[THE INPUT — start]

Lemma writes_versions o :
  writes_iff (opt_ok versions_ok o) (when_some o encodeVersionInformation) (opt_item version_information versions_bytes o).
Proof.
  destruct o as [vi|]; cbn [when_some opt_ok opt_item]; [|left; split; [done|apply emits_nil]].
  unfold encodeVersionInformation, versions_ok. pose proof (zlen_nonneg (available_versions vi)).
  assert (Hchosen : validateChosenVersion (chosen_version vi) =
    if (chosen_version vi =? 0) || isReservedVersion (chosen_version vi) then inl InvalidParameterValue else inr tt).
  { unfold validateChosenVersion, validateVersion, fail_if. by destruct (chosen_version vi =? 0), (isReservedVersion (chosen_version vi)). }
  destruct (Z.eqb_spec (chosen_version vi) 0) as [Hz|Hz]; cbn [orb] in Hchosen; [right; split; [naive_solver|by eapply fails_lift]|].
  destruct (isReservedVersion (chosen_version vi)); [right; split; [naive_solver|by eapply fails_lift]|].
  rewrite Hchosen.
  destruct (value_len_ok (zlen (available_versions vi))) as [[Hl ->]|[Hl ->]]; [done| |right; split; [lia|intros w Hw; by exists InvalidParameterLength, w]].
  destruct (validate_available_ok (available_versions vi)) as [[Hf ->]|[Hf ->]]; [left|right; split; [tauto|intros w Hw; by exists InvalidParameterValue, w]].
  split; [done|]. unfold item. rewrite versions_bytes_len. do 3 (eapply emits_lift; [done|]).
  apply emits_bind; [apply emits_varint; vm_compute; by split|]. apply emits_bind; [apply emits_varint; lia|].
  unfold versions_bytes. apply emits_bind; [apply emits_all|apply emits_versions].
Qed.

Lemma writes_token o : opt_ok token_ok o ->
  emits (when_some o encodeStatelessResetToken) (opt_item stateless_reset_token (fun t => t) o).
Proof.
  intros Ht. destruct o as [t|]; [|apply emits_nil]. apply (emits_bytes_value stateless_reset_token); [done|].
  cbn in Ht. unfold token_ok, max_quic_varint in *. lia.
Qed.

Definition flag_item (b : bool) : list byte := if b then item (idValue disable_active_migration) [] else [].

Lemma writes_flag b : emits (when b (encodeZeroLengthValue disable_active_migration)) (flag_item b).
Proof.
  destruct b; [|apply emits_nil]. unfold encodeZeroLengthValue, flag_item, item. cbn [when]. rewrite app_nil_r.
  apply emits_bind; apply emits_varint; vm_compute; by split.
Qed.

(** The extension a set of parameters is written as. *)
Definition params_bytes (p : TransportParameters) : list byte :=
  opt_item original_destination_connection_id (fun c => c) (tp_original_destination_connection_id p) ++
  int_item max_idle_timeout 0 (tp_max_idle_timeout p) ++
  opt_item stateless_reset_token (fun t => t) (tp_stateless_reset_token p) ++
  int_item max_udp_payload_size max_udp_payload_size_default (tp_max_udp_payload_size p) ++
  int_item initial_max_data 0 (tp_initial_max_data p) ++
  int_item initial_max_stream_data_bidi_local 0 (tp_initial_max_stream_data_bidi_local p) ++
  int_item initial_max_stream_data_bidi_remote 0 (tp_initial_max_stream_data_bidi_remote p) ++
  int_item initial_max_stream_data_uni 0 (tp_initial_max_stream_data_uni p) ++
  int_item initial_max_streams_bidi 0 (tp_initial_max_streams_bidi p) ++
  int_item initial_max_streams_uni 0 (tp_initial_max_streams_uni p) ++
  int_item ack_delay_exponent 3 (tp_ack_delay_exponent p) ++
  int_item max_ack_delay 25 (tp_max_ack_delay p) ++
  flag_item (tp_disable_active_migration p) ++
  opt_item preferred_address preferred_bytes (tp_preferred_address p) ++
  int_item active_connection_id_limit 2 (tp_active_connection_id_limit p) ++
  opt_item initial_source_connection_id (fun c => c) (tp_initial_source_connection_id p) ++
  opt_item retry_source_connection_id (fun c => c) (tp_retry_source_connection_id p) ++
  opt_item version_information versions_bytes (tp_version_information p).

Lemma encode_iff raw8 raw61 p : zlen raw8 = 8 -> zlen raw61 = 61 -> params_typed p ->
  writes_iff (params_ok p) (encode raw8 raw61 p) (params_bytes p).
Proof.
  intros H8 H61 Ht. unfold encode, params_bytes, params_ok. cbv zeta.
  apply writes_iff_bind; [by apply writes_cid|].
  apply writes_iff_bind; [apply writes_int; try done; apply Ht|].
  apply writes_iff_then; [apply writes_token, Ht|].
  do 9 (apply writes_iff_bind; [apply writes_int; try done; apply Ht|]).
  apply writes_iff_then; [apply writes_flag|].
  apply writes_iff_bind; [apply writes_preferred; [done|apply Ht]|].
  apply writes_iff_bind; [apply writes_int; try done; apply Ht|].
  do 2 (apply writes_iff_bind; [by apply writes_cid|]). apply writes_versions.
Qed.

(** ** The parser on what the encoder wrote *)

Lemma parses_nil_r {A} (p : M FixedReader A) bs a k : parses p (bs ++ []) a k -> parses p bs a k.
Proof. by rewrite app_nil_r. Qed.

(** A local reader over the whole value. *)
Lemma parses_on_value {A} value (p : M FixedReader A) a k : consumes p value a k -> parses (on_value value p) [] a k.
Proof.
  intros Hp r rest Hr _ Ha. unfold on_value. pose proof (zlen_nonneg value). rewrite (Hp (Reader value 0 (answers r) (live r))).
  - destruct r. unfold advance, set_field. cbn. by rewrite Z.add_0_r.
  - unfold wf_reader. cbn. lia.
  - done.
  - exact Ha.
Qed.

Lemma validate_integer_ok id v : int_valid id v -> 0 <= v -> validateIntegerParameter id v = inr tt.
Proof. intros Hv H0. by destruct (validate_integer id v H0) as [[_ ?]|[? _]]. Qed.

Lemma int_valid_range id v : int_valid id v -> 0 <= v <= max_quic_varint.
Proof. unfold int_valid, max_quic_varint. destruct id; cbn; unfold max_quic_varint; lia. Qed.

Lemma parses_integer id v : int_valid id v -> parses (parseIntegerValue id (varint_bytes v)) [] v 0.
Proof.
  intros Hv. pose proof (int_valid_range id v Hv) as Hr. unfold parseIntegerValue.
  apply (parses_app _ _ [] [] (v, zlen (varint_bytes v))); [by apply parses_on_value, consumes_parses, parses_varint|].
  apply parses_guard; [by rewrite Z.eqb_refl|]. eapply parses_lift; [apply validate_integer_ok; [done|lia]|]. apply parses_ret.
Qed.

Lemma parses_clone bs : parses (cloneBytes bs) [] bs (allocs (zlen bs)).
Proof. unfold cloneBytes. rewrite <-(Z.add_0_r (allocs _)). apply parses_alloc, parses_ret. Qed.

Lemma parses_cid (f : list byte -> TransportParameters) cid : cid_ok cid ->
  parses (_ ← lift (validateConnectionIdLen cid); c ← cloneBytes cid; mret (f c)) [] (f cid) (allocs (zlen cid)).
Proof.
  intros Hc. unfold cid_ok in Hc. eapply parses_lift.
  { unfold validateConnectionIdLen, fail_if, max_connection_id_len. by rewrite gtb_false. }
  rewrite <-(Z.add_0_r (allocs _)). apply (parses_bind _ _ [] [] cid); [apply parses_clone|apply parses_ret].
Qed.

[THE INPUT — finish]

**EXERCISE PROMPT**
Search the records above for "list". Copy each line where it is found.

**COMPLETED TASK**
Definition flag_item (b : bool) : list byte := if b then item (idValue disable_active_migration) [] else [].
Definition params_bytes (p : TransportParameters) : list byte :=
Lemma parses_cid (f : list byte -> TransportParameters) cid : cid_ok cid ->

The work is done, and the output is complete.